The Great Polyptych had not yet reached completion when, on the 18th of September 1426 Hubert van Eyck passed away after a painful illness. How much of the work remained to be accomplished none can tell with any hope of approach to certainty. A whole volume would not suffice for a critical examination of the mass of contending theories that for the best part of a century has been squandered in the endeavour to allocate to the two brothers their respective shares in the execution of the picture. Remember that it had already been some ten years in the making, and that, although it did not receive its final touches from the brush of John van Eyck until 1432, nearly six years after his brother's death, this period of John's life, as we shall presently discover, was too fully occupied in the service of Duke Philip of Burgundy to have allowed of his spending any considerable proportion of it in the task of completion. Remembering also that John's art had been closely modelled on that of his brother, that none better comprehended his ideals or was more intimately acquainted with the working out of his conceptions, mindful, moreover, of the deep veneration in which he held his master's genius, we must suppose that he realised the obligation of conscientiously adhering to the art and technique of the picture as he found it, any obtruding originality in violation of which would have amounted almost to sacrilege: all this further enhances the difficulty of differentiating between the work of the two painters. Indeed, if so minded, the reader is probably as well equipped as the writer to solve the puzzle.

PLATE V.—JOHN ARNOLFINI AND JOAN CENANI, HIS WIFE

(By John van Eyck)

An incomparable example of the Master's varied gifts, and a valuable study of contemporary dress and domestic furniture. Joan Cenani is presumed to have been a younger sister of Margaret van Eyck, with whose portrait, reproduced in [Plate VII.], it should be compared. The carved frame of the mirror on the far wall enshrines ten small medallions, exquisite miniatures representing the Agony in the Garden, the Betrayal and St. Peter's Assault on Malchus, Christ led before Pilate, the Scourging at the Pillar, the Carrying of the Cross, Calvary, the Deposition, the Entombment, the Descent into Limbo, and the Resurrection. On the wall above the mirror we read the precise statement, "Iohannes de eyck fuit hic 1434." No. 186 in the National Gallery, London. See page [67].

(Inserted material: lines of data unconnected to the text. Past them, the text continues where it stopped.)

(* ===== verification/BitcoinHeaders.v ===== *)
(** Bitcoin headers: [BlockHash], [BitcoinHeader], proof of work, difficulty
    retargeting and the header chain of [crates/usdd-bitcoin-bmm/src/lib.rs].

    The compact target decoder and [block_work] are shown to compute their
    integer definitions; [verify_successor] is characterised exactly, and a run
    of it over many headers is shown to build a linked chain whose cumulative
    work is the sum of [2 ^ 256 / (target + 1)]. *)

From S2P Require Import Prelude Encoding Hashing Uint256.

Local Open Scope Z_scope.

Definition BITCOIN_HEADER_LEN : nat := 80.

(** [uN::from_le_bytes(bytes[off..off + N / 8])] *)
Definition le_word (w : positive) (off : nat) (l : bytes) : uint w :=
  uint_wrap w (le_val (slice off (off + Pos.to_nat w / 8) l)).

(** Two's complement: the [iN] with the low [N] bits of [z]. *)
Definition signed (w : positive) (z : Z) : Z := (z + 2 ^ (Zpos w - 1)) mod 2 ^ Zpos w - 2 ^ (Zpos w - 1).

(** ** Hashes and headers *)

Abbreviation BlockHash := (array 32).

Definition from_display_bytes (bs : array 32) : BlockHash := array_rev bs.
Definition to_display_bytes (h : BlockHash) : array 32 := array_rev h.
Definition as_number (h : BlockHash) : Uint256 := from_le_bytes h.

Record BitcoinHeader : Type := MkBitcoinHeader {
  hdr_version : Z;
  hdr_previous_block : BlockHash;
  hdr_merkle_root : BlockHash;
  hdr_time : u32;
  hdr_bits : u32;
  hdr_nonce : u32;
  hdr_raw : array 80
}.

Inductive CompactTargetError : Type := CT_Negative | CT_Zero | CT_Overflow | CT_AbovePowLimit.

Inductive HeaderError : Type :=
| HE_InvalidLength
| HE_InvalidTarget (e : CompactTargetError)
| HE_UnexpectedDifficultyBits
| HE_InsufficientProofOfWork
| HE_BrokenParentLink
| HE_InvalidCheckpointChainwork
| HE_HeightOverflow
| HE_ChainworkOverflow
| HE_InvalidDifficultyParameters
| HE_UnsupportedMinDifficultyRule
| HE_RetargetArithmeticOverflow.

Definition header_of_raw (raw : array 80) : BitcoinHeader := {|
  hdr_version := signed 32 (le_val (slice 0 4 raw));
  hdr_previous_block := subarray 32 4 raw;
  hdr_merkle_root := subarray 32 36 raw;
  hdr_time := le_word 32 68 raw;
  hdr_bits := le_word 32 72 raw;
  hdr_nonce := le_word 32 76 raw;
  hdr_raw := raw
|}.

Definition BitcoinHeader_decode_exact (bs : bytes) : res HeaderError BitcoinHeader :=
  fail_if (negb (length bs =? BITCOIN_HEADER_LEN)%nat) HE_InvalidLength;;
  raw ← ok_or (array_try 80 bs) HE_InvalidLength;
  Ok (header_of_raw raw).

Definition double_sha256 {H : Sha256} (bs : bytes) : Hash32 := sha256 (sha256 bs).
Definition block_hash {H : Sha256} (h : BitcoinHeader) : BlockHash := double_sha256 (hdr_raw h).

(** ** Targets and work *)

Definition decode_and_validate_target (bits : u32) (pow_limit : Uint256) : res CompactTargetError Uint256 :=
  let size := Z.shiftr bits 24 in
  let word := Z.land bits 0x007fffff in
  let word := if size <=? 3 then Z.shiftr word (8 * (3 - size)) else word in
  let negative := negb (word =? 0) && negb (Z.land bits 0x00800000 =? 0) in
  let overflow := negb (word =? 0)
    && ((34 <? size) || ((0xff <? word) && (33 <? size)) || ((0xffff <? word) && (32 <? size))) in
  fail_if negative CT_Negative;;
  fail_if overflow CT_Overflow;;
  let z64 := uint_wrap 64 0 in
  target ← (if size <=? 3 then Ok (from_limbs_le (uint_wrap 64 word) z64 z64 z64)
            else ok_or (checked_shl (from_limbs_le (uint_wrap 64 word) z64 z64 z64) (8 * (size - 3))) CT_Overflow);
  fail_if (U256_is_zero target) CT_Zero;;
  fail_if (U256_ltb pow_limit target) CT_AbovePowLimit;;
  Ok target.

Definition block_work (target : Uint256) : res HeaderError Uint256 :=
  denominator ← ok_or (checked_add_one target) HE_RetargetArithmeticOverflow;
  ok_or (U256_div (wrapping_not target) denominator ≫= checked_add_one)
    HE_RetargetArithmeticOverflow.

(** ** Parameters, difficulty and successors *)

Record PowParameters : Type := MkPowParameters {
  pow_limit : Uint256;
  target_timespan : u32;
  target_spacing : u32;
  allow_min_difficulty_blocks : bool;
  no_retargeting : bool
}.

Definition LAYER_TWO_SIGNET : PowParameters := {|
  pow_limit := from_limbs_le (uint_wrap 64 0) (uint_wrap 64 0) (uint_wrap 64 0) (uint_wrap 64 0x00000377ae000000);
  target_timespan := uint_wrap 32 (14 * 24 * 60 * 60);
  target_spacing := uint_wrap 32 (10 * 60);
  allow_min_difficulty_blocks := false;
  no_retargeting := false
|}.

Definition PowParameters_interval (p : PowParameters) : res HeaderError u32 :=
  fail_if ((uval (target_spacing p) =? 0) || (uval (target_timespan p) =? 0)
           || negb (target_timespan p mod target_spacing p =? 0)) HE_InvalidDifficultyParameters;;
  let interval := uint_wrap 32 (target_timespan p / target_spacing p) in
  fail_if (uval interval =? 0) HE_InvalidDifficultyParameters;;
  Ok interval.

Record PowVerifiedHeader : Type := MkPowVerifiedHeader {
  pvh_header : BitcoinHeader;
  pvh_hash : BlockHash;
  pvh_target : Uint256;
  pvh_work : Uint256
}.

Definition verify_header_pow_against_caller_supplied_bits {H : Sha256} (bs : bytes)
    (caller_supplied_bits : u32) (params : PowParameters) : res HeaderError PowVerifiedHeader :=
  header ← BitcoinHeader_decode_exact bs;
  fail_if (negb (bool_decide (hdr_bits header = caller_supplied_bits))) HE_UnexpectedDifficultyBits;;
  target ← map_err HE_InvalidTarget (decode_and_validate_target (hdr_bits header) (pow_limit params));
  let hash := block_hash header in
  fail_if (U256_ltb target (as_number hash)) HE_InsufficientProofOfWork;;
  work ← block_work target;
  Ok {| pvh_header := header; pvh_hash := hash; pvh_target := target; pvh_work := work |}.

Record HeaderChainState : Type := MkHeaderChainState {
  hcs_height : u32;
  hcs_tip : PowVerifiedHeader;
  hcs_cumulative_work : Uint256;
  hcs_interval_start_time : u32
}.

Hubert van Eyck was laid to rest in the crypt of the chapel for which he had painted his masterpiece, but in 1533, when chapel and crypt had to make way for a new aisle, his remains were transferred to the churchyard, all except the bone of the right fore-arm, which was suspended in an iron casket in the porch of the Cathedral. The brass plate bearing the well-known epitaph was at the same time placed in the transept, only to become the spoil of the Calvinist Iconoclasts in 1578, when already the casket had somehow or other long since disappeared. But what of the painter's fame, to whose workshop laymen of the highest distinction had felt it a privilege to be admitted, about whose easel journeymen painters had flocked, and whom the leading contemporary artists of the Netherlands had been proud to call master? During his lifetime, and for a considerable period after his death, his was a dominating influence in the Art of the North, and Van Mander has it on record that whenever the polyptych was freely exposed to the public gaze crowds flocked to it from morning till night "like flies and bees in summer round a basket of figs and grapes." But in the stress and turmoil of succeeding generations his memory gradually faded away; his work, uncared for, lost hold on the imagination; even his great masterwork narrowly escaped destruction. Even so it did not escape dismemberment, or profanation at the hands of the "restorer." Saved from the fury of the Iconoclasts in 1566, and subsequently rescued from the Calvinist leaders who contemplated its offer to Queen Elizabeth in acknowledgment of her subsidies, it eventually became the spoil of the French Republicans; but after the battle of Waterloo restitution was effected, and the main portion of the altar-piece, all that remains of it in Ghent, was reinstated in its present position. The Adam and Eve panels, which in 1781 had offended the unsuspected modesty of Joseph II., and in consequence been deferentially removed, were ultimately ceded to the Belgian Government, and now rest in the Royal Gallery at Brussels; while the other six shutter panels, which had been safeguarded through the French occupation, were shamelessly sold to a dealer in 1816 by the Vicar-General and churchwardens—in the absence, it is right to say, of the Bishop—for a paltry 3000 florins, subsequently changing hands for 100,000 francs, and eventually becoming the property of the Prussian Government for four times that amount.